Review – “The Emperor’s New Waltz” in Salzburg: Hurz! | News and criticism | BR CLASSIC

Review – “The Emperor’s New Waltz” in Salzburg

Hurt!

05.03.2023 by Peter Jungblut

The only 18-year-old British composer Alma Deutscher makes fun of contemporary music, power-hungry music professors and cheap fashion brands in her opera “Des Kaisers Neue Walzer”, taking her cues from Mozart and Hans Christian Andersen. This is usually entertaining, but leaves a stale followingtaste.

Image source: LTS/ Tobias Witzgall

What do conservative music lovers, who have to endure some contemporary piece between Mozart and Beethoven, like to say regarding the people sitting next to you? Of course: Hurz! The television sketch of the same name by Hape Kerkeling from the then satirical show “Total Normal” is 32 years old once more. “Hurz” stands for the supposed nonsense of modern composers, makes the tonal language of the avant-garde ridiculous. And the particularly funny thing regarding it: You can see loud, aghast listeners who force themselves to like the musical nonsense – so that they don’t appear as philistines.

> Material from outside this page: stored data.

(* ===== verification/GoUrl.v ===== *)
(** * More of Go's standard library: [url.Parse]

    The parts of a URL the configuration checks look at: scheme, opaque part, user
    information (whether there is any), host, path, query and fragment. *)
From Stdlib Require Import Ascii String.
From S2P Require Import Prelude GoStd Regex Json JsonParse Primitives ToolCatalog GoText Netip.

Record URL := mkURL {
  u_Scheme : string; u_Opaque : string; u_User : bool; u_Host : string; u_Path : string;
  u_RawQuery : string; u_ForceQuery : bool; u_Fragment : string;
}.

(** ** Escapes *)

Inductive encoding := encodePath | encodeHost | encodeZone | encodeUserPassword | encodeFragment.

Definition alnum (c : ascii) : bool := is_digit c || is_lower c || is_upper c.

(** [shouldEscape] in a host or zone. *)
Definition host_escape (c : ascii) : bool :=
  negb (alnum c || contains_byte c ("!$&'()*+,;=:[]<>-_.~" +:+ str_of [byte 34])).

Definition host_mode (mode : encoding) : bool := match mode with encodeHost | encodeZone => true | _ => false end.

(** One escape %XY. *)
Definition escape_ok (mode : encoding) (hi lo : Z) : bool :=
  let v := hi * 16 + lo in
  match mode with
  | encodeHost => negb (hi <? 8) || (v =? 37)
  | encodeZone => (v =? 37) || (v =? 32) || negb (host_escape (byte v))
  | _ => true
  end.

Fixpoint unescape (mode : encoding) (s : string) : option string :=
  match s with
  | EmptyString => Some EmptyString
  | String c s1 =>
      if Ascii.eqb c "%" then
        match s1 with
        | String a (String b s3) =>
            match hex_val a, hex_val b with
            | Some hi, Some lo =>
                if escape_ok mode hi lo then String (byte (hi * 16 + lo)) <$> unescape mode s3 else None
            | _, _ => None
            end
        | _ => None
        end
      else if host_mode mode && (byte_val c <? 128) && host_escape c then None
      else String c <$> unescape mode s1
  end.

(** ** Parts *)

(** [getScheme]: [None] for a missing scheme before a colon. *)
Fixpoint scheme_from (first : bool) (seen : string) (s whole : string) : option (string * string) :=
  match s with
  | EmptyString => Some (EmptyString, whole)
  | String c rest =>
      if is_lower c || is_upper c then scheme_from false (String c seen) rest whole
      else if is_digit c || contains_byte c "+-." then
        if first then Some (EmptyString, whole) else scheme_from false (String c seen) rest whole
      else if Ascii.eqb c ":" then
        if first then None else Some (str_rev seen, rest)
      else Some (EmptyString, whole)
  end.
Definition getScheme (s : string) : option (string * string) := scheme_from true EmptyString s s.

Definition validOptionalPort (port : string) : bool :=
  match port with
  | EmptyString => true
  | String c digits => Ascii.eqb c ":" && str_forallb is_digit digits
  end.

(** The text before and from the first occurrence of [%25]. *)
Fixpoint cut_zone (s : string) : string * string :=
  match s with
  | EmptyString => (EmptyString, EmptyString)
  | String c rest => if has_prefix s "%25" then (EmptyString, s)
                     else let '(a, b) := cut_zone rest in (String c a, b)
  end.

Definition parseHost (host : string) : option string :=
  match cut_last "[" host with
  | Some (EmptyString, literal) =>
      match cut_last "]" literal with
      | None => None
      | Some (hostname, colonPort) =>
          if negb (validOptionalPort colonPort) then None else
          unescape encodeHost colonPort ≫= fun port =>
          let '(plain, zone) := cut_zone hostname in
          unescape encodeHost plain ≫= fun plain =>
          unescape encodeZone zone ≫= fun zone =>
          match ParseAddr (plain +:+ zone) with
          | Some (Addr6 _ _) => Some ("[" +:+ plain +:+ zone +:+ "]" +:+ port)
          | _ => None
          end
      end
  | Some _ => None
  | None =>
      let '(_, digits, colon) := cut_on ":" host in
      if colon && negb (str_forallb is_digit digits) then None else unescape encodeHost host
  end.

Definition user_byte (c : ascii) : bool := alnum c || contains_byte c "-._:~!$&'()*+,;=%@".

(** [parseAuthority]: whether there is user information, and the host. *)
Definition parseAuthority (authority : string) : option (bool * string) :=
  match cut_last "@" authority with
  | None => (fun host => (false, host)) <$> parseHost authority
  | Some (userinfo, host) =>
      parseHost host ≫= fun host =>
      if negb (str_forallb user_byte userinfo) then None else
      let '(user, password, _) := cut_on ":" userinfo in
      unescape encodeUserPassword user ≫= fun _ =>
      unescape encodeUserPassword password ≫= fun _ => Some (true, host)
  end.

Definition ctl_byte (c : ascii) : bool := (byte_val c <? 32) || (byte_val c =? 127).

(** The query of what follows the scheme; a lone trailing question mark is a query
    that is forced but empty. *)
Definition cut_query (rest : string) : string * string * bool :=
  let '(before, query, found) := cut_on "?" rest in
  (before, query, found && String.eqb query "").

Definition parse_url (raw : string) : option URL :=
  if str_existsb ctl_byte raw then None
  else if String.eqb raw "*" then Some (mkURL "" "" false "" "*" "" false "")
  else
    match getScheme raw with
    | None => None
    | Some (scheme, rest) =>
        let scheme := ToLower scheme in
        let '(rest, query, force) := cut_query rest in
        let finish user host rest :=
          (fun path => mkURL scheme "" user host path query force "") <$> unescape encodePath rest in
        if negb (has_prefix rest "/") then
          if negb (String.eqb scheme "") then Some (mkURL scheme rest false "" "" query force "")
          else let '(segment, _, _) := cut_on "/" rest in
               if contains_byte ":" segment then None else finish false EmptyString rest
        else if (negb (String.eqb scheme "") || negb (has_prefix rest "///")) && has_prefix rest "//" then
          let '(authority, path, found) := cut_on "/" (TrimPrefix rest "//") in
          match parseAuthority authority with
          | None => None
          | Some (user, host) => finish user host (if found then String "/" path else EmptyString)
          end
        else finish false EmptyString rest
    end.

(** [url.Parse] *)
Definition url_Parse (raw : string) : option URL :=
  let '(u, fragment, found) := cut_on "#" raw in
  parse_url u ≫= fun url =>
  if String.eqb fragment "" then Some url
  else (fun fragment => mkURL (u_Scheme url) (u_Opaque url) (u_User url) (u_Host url) (u_Path url)
                          (u_RawQuery url) (u_ForceQuery url) fragment) <$> unescape encodeFragment fragment.

(** ** Examples *)

Example url_examples :
  map (fun s => (fun u => (u_Scheme u, u_Host u, u_Path u)) <$> url_Parse s)
    ["https://api.example.com:8443/a%20b"; "http://[::1]:80/x"; "https://user@h/p"; "HTTPS://h"; "://x"; "https://h:x/";
     "https://a b/"; "/rel"; "https://h/%zz"]%string =
  [Some ("https", "api.example.com:8443", "/a b"); Some ("http", "[::1]:80", "/x"); Some ("https", "h", "/p");
   Some ("https", "h", ""); None; None; None; Some ("", "", "/rel"); None]%string.
Proof. vm_compute. reflexivity. Qed.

The opera: three and a half hours with dramaturgical weaknesses

An entire evening of music theater can be made out of this, as the very young British composer Alma Deutscher has now demonstrated at the Salzburg State Theater. At almost three and a half hours, the work is clearly too long, because the plot can really be summed up with “Hurz”: An evil, autocratic composer who can’t think of any melodies, only dissonant tinkling, terrorizes students and audiences and ends up for it exposed to ridicule. The blond gardener triumphs, whispering romances to the guitar and of course the Viennese waltz, which is celebrated here as the highlight of music history.

And because the composer Alma Deutscher is considered a “child prodigy” – she began playing the piano at the tender age of two – she keeps flirting with Mozart and quoting his hits, including the “Don Giovanni” finale. Before the break, all this made for a lot of laughter, following the break the sequence of scenes dragged on a lot. It took a while for all conflicts to be resolved. The problem with this premiere, however, was not dramaturgical flaws, which hardly matter in the work of a not even twenty-year-old, but the really ambiguous message that new music is fundamentally presumptuous, a practical joke for a blasé cultural scene that only wants to make itself important.

Alma Deutscher falls into the ideology trap with her criticism of avant-garde music

Hans Christian Andersen’s socially critical fairy tale, in which the self-important emperor ends up standing naked, is transferred to the music here, according to the motto, listen to this, these avant-garde composers are incompetent and vain, but nobody dares to put it in their face accept. This is sometimes reminiscent, one has to put it so harshly, of the agitation once morest so-called “degenerate music”, mainly because what right-wing extremists describe as “healthy popular sentiment” is constantly and obtrusively presented here. Pretty young people sing pretty old songs and make the world happy. Hape Kerkeling didn’t let any such associations arise with “Hurz”, that’s the big difference, because of course satire can also make fun of contemporary composers.

So it wasn’t the fault of the director Christina Piegger and the set designers Laura Malmberg and Paul Sturminger if this premiere left an extremely stale followingtaste. Someone should have pointed out the danger zone to the young British composer. In the programme, Alma Deutscher says that she doesn’t want to parody any specific colleague, but rather the prevailing “ideology” in contemporary new music. But that is itself ideology, and unfortunately a fatal one.

Alma Deutscher in an interview

BR-KLASSIK spoke to the young composer before her Salzburg premiere. In the interview, the young composer lashes out at contemporary classical music. New music is quite an ideological event, says Deutscher. In the end, however, noise is just noise. She prefers to look for beautiful melodies. Click here for the article.

The Ensemble: Convincing across the board

On the other hand, it is absolutely fine that Alma Deutscher speaks regarding sexual assaults at music colleges – she herself expressly claims not to have been affected, but the cases of abuse of power were reported in large numbers by the press. The incidentally expressed criticism of cheap fashion and its bizarre marketing methods was absolutely appropriate. Despite all the objections, the conductor Katharina Wincor, the choir and the soloists all did an excellent job. It was entertaining for long stretches and played very authentically. No one overdid it with the satirical furor, everyone remained believable in their roles, even the severely hysterical and wonderfully comedic Anne-Fleur Werner as the diabolical marriage swindler. Then a very decided Hurz!

Broadcast: “Allegro” on March 6 from 06:05 on BR-CLASSIC

Share:

Facebook
Twitter
Pinterest
LinkedIn

Leave a Reply

Your email address will not be published. Required fields are marked *

This site uses Akismet to reduce spam. Learn how your comment data is processed.